This movie is a great family film if you can find a DVD copy that works. I bought it five different times and each one skips over most of the third act. If anyone reading this has a complete copy of the movie, I’d love to see it.
"River’s End" was filmed in various locations around the Texas Hill Country. A portion of it was filmed at writer/producer Glen Stephens' ranch in Menard, Texas. It’s about a three hour drive from Austin to Menard. Located on the northern edge of the Edwards Plateau in Central Texas, the Menard area offers beautiful surroundings, historical sites, fishing and hunting. The scenery in Menard County made me want to leave city life behind and hang out in a canoe and camp.
My first day of shooting I was called to set just before sundown. William Katt, the director, also plays my husband in the film. He wanted to get the shot with the setting sun behind us in our scene. He looked over the scene and started making changes. “I don’t want to say this line. You say it. I don’t want to say this one either.” He kept on. Since we were standing in the middle of a dirt road, I said, “Bill, turn around so I can use your back to make all these changes on my script.” I steadied my script on his back and started scribbling. Finally, he finished changing it. He said, “Oh the sun is going down. We have to shoot this NOW. You ready?” I’m thinking, “No, I need some time to memorize these changes.” But you never say that. You have to put yourself in the flow and just Do it. I knew I probably couldn’t do it exactly, but there was no time to sweat the small stuff.
Despite the lack of time to prepare, the scene worked out fine. And can I just say I love William Katt?! He’s best known as the star of The Greatest American Hero TV series and Carrie’s ill-fated prom date in the film Carrie. His mother is Barbara Hale, who played “Della Street” in the original Perry Mason TV series. He really enjoys directing but the constraints of the low-budget film were frustrating for him as it is for everyone trying to make art on a shoe string. I had to hand it to producer Glen Stephens. He wrote three good features and managed to film them in the middle of Texas on the low-budget SAG Indie contract.

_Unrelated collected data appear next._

(** C8.  The template plugin is the second plugin and the only one of its
    constructor; [removeComments] and [collapseWhitespace] are on exactly
    in production and off exactly in development. *)
Theorem template_minify_only_in_production
    (signal : option string) (dir : string) (pr : string -> string -> string) :
  exists (t : string) (m : Minify),
    plugins (module_exports signal dir pr) !! 1%nat = Some (HTMLWebpackPlugin t m) /\
    (forall (i : nat) (t' : string) (m' : Minify),
       plugins (module_exports signal dir pr) !! i = Some (HTMLWebpackPlugin t' m') ->
       i = 1%nat) /\
    (removeComments m = true <-> resolveMode signal = Production) /\
    (collapseWhitespace m = true <-> resolveMode signal = Production) /\
    (removeComments m = false <-> resolveMode signal = Development) /\
    (collapseWhitespace m = false <-> resolveMode signal = Development).
Proof.
  do 2 eexists. split; [reflexivity|]. split.
  - intros [|[|[|[|i]]]] t' m' H; try done.
  - cbn [removeComments collapseWhitespace]. unfold resolveMode.
    destruct (isProd signal); repeat split; done.
Qed.

(** C9.  In every mode the clean plugin is the first element of the
    plugin list; the template, copy and style-extraction plugins follow
    it in this order. *)
Theorem clean_plugin_first
    (signal : option string) (dir : string) (pr : string -> string -> string) :
  head (plugins (module_exports signal dir pr)) = Some CleanWebpackPlugin /\
  exists rest : list Plugin,
    plugins (module_exports signal dir pr) = CleanWebpackPlugin :: rest /\
    map plugin_name rest = ["HTMLWebpackPlugin"; "CopyPlugin"; "MiniCssExtractPlugin"].
Proof. split; [reflexivity|]. eexists. split; reflexivity. Qed.

(** C10.  Two configurations assembled for any two signals differ at most
    in the conditional option values: with those blanked they are equal.
    In every mode the entry list is [["@babel/polyfill"; "./index.js"]],
    the port is 3000, the alias map binds exactly ["@"] and ["@core"], and
    the plugin list is the same four plugins in the same order. *)
Theorem mode_changes_only_conditional_options
    (signal signal' : option string) (dir : string)
    (pr : string -> string -> string) :
  frame (module_exports signal dir pr) = frame (module_exports signal' dir pr) /\
  entry (module_exports signal dir pr) = ["@babel/polyfill"; "./index.js"] /\
  port (devServer (module_exports signal dir pr)) = 3000 /\
  dom (alias (resolve (module_exports signal dir pr))) = {["@"; "@core"]} /\
  alias (resolve (module_exports signal dir pr)) !! "@" = Some (pr dir "src") /\
  alias (resolve (module_exports signal dir pr)) !! "@core" = Some (pr dir "src/core") /\
  map plugin_name (plugins (module_exports signal dir pr)) =
    ["CleanWebpackPlugin"; "HTMLWebpackPlugin"; "CopyPlugin"; "MiniCssExtractPlugin"].
Proof.
  split.
  { unfold frame, module_exports, jsLoaders. rewrite !isDev_isProd. simpl.
    by destruct (isProd signal), (isProd signal'). }
  split; [reflexivity|]. split; [reflexivity|].
  cbn [alias resolve module_exports]. split; [|split; [|split]].
  - rewrite !dom_insert_L, dom_empty_L. set_solver.
  - apply lookup_insert_eq.
  - rewrite lookup_insert_ne by done. apply lookup_insert_eq.
  - reflexivity.
Qed.

(** * Further properties of the module *)

(** ** The output names, for any extension *)

Lemma append_inj_l (p a b : string) : p +:+ a = p +:+ b -> a = b.
Proof. induction p as [|c p IH]; simpl; [done|]. intros [= H]. by apply IH. Qed.

Lemma append_length (a b : string) :
  String.length (a +:+ b) = (String.length a + String.length b)%nat.
Proof. induction a as [|c a IH]; simpl; [done|by rewrite IH]. Qed.

Lemma append_assoc (a b c : string) : (a +:+ b) +:+ c = a +:+ b +:+ c.
Proof.
  apply RegExpFacts.chars_inj. by rewrite !RegExpFacts.chars_app, app_assoc.
Qed.

Lemma fileName_dev signal ext :
  isProd signal = false -> fileName signal ext = "bundle." +:+ ext.
Proof. intros H. unfold fileName. by rewrite isDev_isProd, H. Qed.

Lemma fileName_prod signal ext :
  isProd signal = true -> fileName signal ext = "bundle.[hash]." +:+ ext.
Proof. intros H. unfold fileName. by rewrite isDev_isProd, H. Qed.

(** X1.  Under one signal two extensions give the same name only when
    they are the same extension: the bundles of different kinds never
    share a file name. *)
Theorem fileName_inj (signal : option string) (ext ext' : string) :
  fileName signal ext = fileName signal ext' <-> ext = ext'.
Proof.
  split; [|by intros ->].
  destruct (isProd signal) eqn:E.
  - rewrite !fileName_prod by done. apply append_inj_l.
  - rewrite !fileName_dev by done. apply append_inj_l.
Qed.

(** X2.  For one extension the names under two signals are equal exactly
    when the signals resolve to the same mode: the production name of a
    bundle is never its development name. *)
Theorem fileName_same_iff_mode (signal signal' : option string) (ext : string) :
  fileName signal ext = fileName signal' ext <->
  resolveMode signal = resolveMode signal'.
Proof.
  unfold resolveMode.
  destruct (isProd signal) eqn:E, (isProd signal') eqn:E';
    rewrite ?(fileName_prod _ _ E), ?(fileName_prod _ _ E'),
            ?(fileName_dev _ _ E), ?(fileName_dev _ _ E'); split; try done.
  - intros H. change ("bundle." +:+ "[hash]." +:+ ext = "bundle." +:+ ext) in H.
    apply append_inj_l, (f_equal String.length) in H.
    rewrite append_length in H. simpl in H. lia.
  - intros H. change ("bundle." +:+ ext = "bundle." +:+ "[hash]." +:+ ext) in H.
    apply append_inj_l, (f_equal String.length) in H.
    rewrite append_length in H. simpl in H. lia.
Qed.

Lemma has_placeholder_length (s : string) :
  has_placeholder s -> (6 <= String.length s)%nat.
Proof.
  intros (p & q & ->). rewrite !append_length. simpl. lia.
Qed.

Lemma has_placeholder_prepend (p s : string) :
  has_placeholder s -> has_placeholder (p +:+ s).
Proof.
  intros (p' & q & ->). exists (p +:+ p'), q. symmetry. apply append_assoc.
Qed.

(** No occurrence of the placeholder starts inside ["bundle."]. *)
Lemma has_placeholder_bundle (ext : string) :
  has_placeholder ("bundle." +:+ ext) -> has_placeholder ext.
Proof.
  intros (p & q & H).
  apply (f_equal String.list_ascii_of_string) in H.
  destruct p as [|? [|? [|? [|? [|? [|? [|? p]]]]]]];
    rewrite !RegExpFacts.chars_app in H; simpl in H; try congruence.
  injection H as _ _ _ _ _ _ _ H. exists p, q.
  apply RegExpFacts.chars_inj. by rewrite !RegExpFacts.chars_app.
Qed.

(** X3.  The name for an extension carries the placeholder [[hash]]
    exactly when the mode is Production or the extension itself carries
    it: a development name never gains a hash segment. *)
Theorem fileName_placeholder (signal : option string) (ext : string) :
  has_placeholder (fileName signal ext) <->
  resolveMode signal = Production \/ has_placeholder ext.
Proof.
  unfold resolveMode. destruct (isProd signal) eqn:E.
  - rewrite (fileName_prod _ _ E). split; [by left|]. intros _.
    by exists "bundle.", ("." +:+ ext).
  - rewrite (fileName_dev _ _ E). split.
    + intros H. right. by apply has_placeholder_bundle.
    + intros [|H]; [done|]. by apply has_placeholder_prepend.
Qed.

(** ** The configuration as a function of the signal *)

Lemma module_exports_isProd signal signal' dir pr :
  isProd signal = isProd signal' ->
  module_exports signal dir pr = module_exports signal' dir pr.
Proof.
  intros H. unfold module_exports, jsLoaders, fileName.
  by rewrite !isDev_isProd, H.
Qed.

(** X4.  Two signals give the same configuration exactly when they
    resolve to the same mode: every signal other than ["production"],
    the absent one included, gives the development configuration, and
    that one is not the production configuration. *)
Theorem module_exports_same_iff_mode
    (signal signal' : option string) (dir : string)
    (pr : string -> string -> string) :
  module_exports signal dir pr = module_exports signal' dir pr <->
  resolveMode signal = resolveMode signal'.
Proof.
  split.
  - intros H. apply (f_equal (fun c => hot (devServer c))) in H.
    cbn [hot devServer module_exports] in H. rewrite !isDev_isProd in H.
    unfold resolveMode. by destruct (isProd signal), (isProd signal').
  - intros H. apply module_exports_isProd. unfold resolveMode in H.
    by destruct (isProd signal), (isProd signal').
Qed.

(** Case analysis on the membership [H] in a list literal. *)
Ltac cases_in H :=
  apply list_elem_of_In in H; simpl in H;
  repeat (destruct H as [H|H]); try (by destruct H);
  try discriminate H; try (injection H as H); subst.

Lemma no_placeholder_short (s : string) :
  (String.length s < 6)%nat -> ~ has_placeholder s.
Proof. intros Hs H%has_placeholder_length. lia. Qed.
(** X13. The legacy [currentSlide(index, id)] counts from 1: with a
    registered [id], an [index] below 1 (so also 0) or above the slide
    count leaves the whole page as it is. *)
Theorem legacy_currentSlide_is_one_based (index : Z)
    (carouselId : option string) (W : Page) (r : ref) (c : Carousel.t) :
  globalCarousels W !! Legacy.idOrDefault carouselId = Some r →
  objects W !! r = Some c →
  index < 1 ∨ totalSlides c < index →
  Legacy.currentSlide index carouselId W = W.
Proof.
  intros Hr Hc Hout. unfold Legacy.currentSlide. rewrite Hr.
  apply (invoke_no_change r _ W c Hc).
  apply goToSlide_out_of_range. cbn [fst]. lia.
Qed.

Lemma legacy_currentSlide_is_one_based_witness :
  let W := mkPage {[ 0%nat := (demo true true 2).1 ]} (demo true true 2).2
                  {[ "default"%string := 0%nat ]} in
  Legacy.currentSlide 0 None W = W ∧ Legacy.currentSlide 4 None W = W.
Proof.
  intros W. split.
  - apply (legacy_currentSlide_is_one_based 0 None W 0%nat
             (demo true true 2).1); [reflexivity | reflexivity |].
    left. reflexivity.
  - apply (legacy_currentSlide_is_one_based 4 None W 0%nat
             (demo true true 2).1); [reflexivity | reflexivity |].
    right. reflexivity.
Defined.

(** ** An index out of range does not last *)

Directed by Marcus Nispel, starring Jessica Biel, Jonathan Tucker, Andrew Bryniarski. Location casting, Beth Sepko.
After picking up a traumatized young hitchhiker, five friends find themselves stalked and hunted by a deformed chainsaw-wielding killer and his family of equally psychopathic killers.

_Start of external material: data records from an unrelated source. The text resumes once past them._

(** * ReviewIn backend: the authorization and entity model, verified

    A shallow embedding of the Flask back end (models.py, utils.py,
    decorators.py and the route modules) as pure functions over an explicit
    database state.  Every route handler becomes a function from the
    database, the verified token identity and the request to the new
    database and the HTTP response. *)

From Stdlib Require Import List ZArith String Ascii Bool Lia DecimalString.
From Stdlib Require Import Sorted Permutation.
Import ListNotations.

Open Scope string_scope.
Open Scope Z_scope.
Open Scope list_scope.

Set Warnings "-register-all".

(* ================================================================== *)
(** * Python strings

    A Python [str] is modelled as a [string] whose characters are the code
    points below 256.  [strip] and [lower] follow [str.strip] and
    [str.lower] on that range. *)

Definition code (c : ascii) : N := N_of_ascii c.

Definition in_range (lo hi : N) (c : ascii) : bool :=
  (N.leb lo (code c) && N.leb (code c) hi)%bool.

(** [str.isspace] on one character. *)
Definition is_space (c : ascii) : bool :=
  (in_range 9 13 c || in_range 28 32 c || N.eqb (code c) 133 || N.eqb (code c) 160)%bool.
(* ===== verification/_CoqProject ===== *)
-Q . S2P
Prelude.v
Words.v
Memory.v
Double.v
Single.v
Buffers.v
History.v
Queues.v
Reassembler.v
Seq.v
Congestion.v
Link.v
MessageThread.v
Streams.v
Net.v
Socks.v
Json.v
JsonSafety.v
JsonText.v
Config.v
Wire.v
Packet.v
Cursor.v
Jitter.v
RingBuffer.v
Spl.v
Vec.v
Resample.v
Vad.v
Samples.v
Decoder.v
Encoder.v
Pipeline.v
Devices.v
Ini.v
Settings.v
Env.v
Sip.v
Machine.v
Gateway.v
Endpoints.v
Posix.v
Selecting.v
Controller.v
Setup.v
Incoming.v
Timers.v
Api.v
CallSafety.v
ReceiveSafety.v
SetupSafety.v
TimerSafety.v
CallRun.v
CallTypes.v
CallErrors.v
TgClient.v
Group.v
GroupSafety.v
GroupBytes.v
Video.v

The character I played was “Older Erin”, the Jessica Biel character 30 years after the main events of the story and now residing in an insane asylum. After I was called to the set, I was wheeled up to a table by a nurse (the director’s wife, Dyan Humes-Nispel) to be interviewed by a reporter. When we started rehearsing, the reporter had a different script than I had, and the director had a different script from either the reporter or I; the writer had another script, which wasn’t like any of the other three! The writer ran to print out the new version of the scene, and we basically had 15 minutes to learn a completely new scene. My character is traumatized, so that was easy to act because I was too, knowing I had only 15 minutes to learn a new script.
The room was full of extras, a lot of whom I knew as students and former students waiting to see how their teacher was going to do. It was a three-camera set, so there were easily 75 people focused on me and Randy Fletcher, who was playing the reporter. Randy was actually the First Assistant Director, too, and a super calm guy which helped. We got through the scenes to Marcus’s satisfaction.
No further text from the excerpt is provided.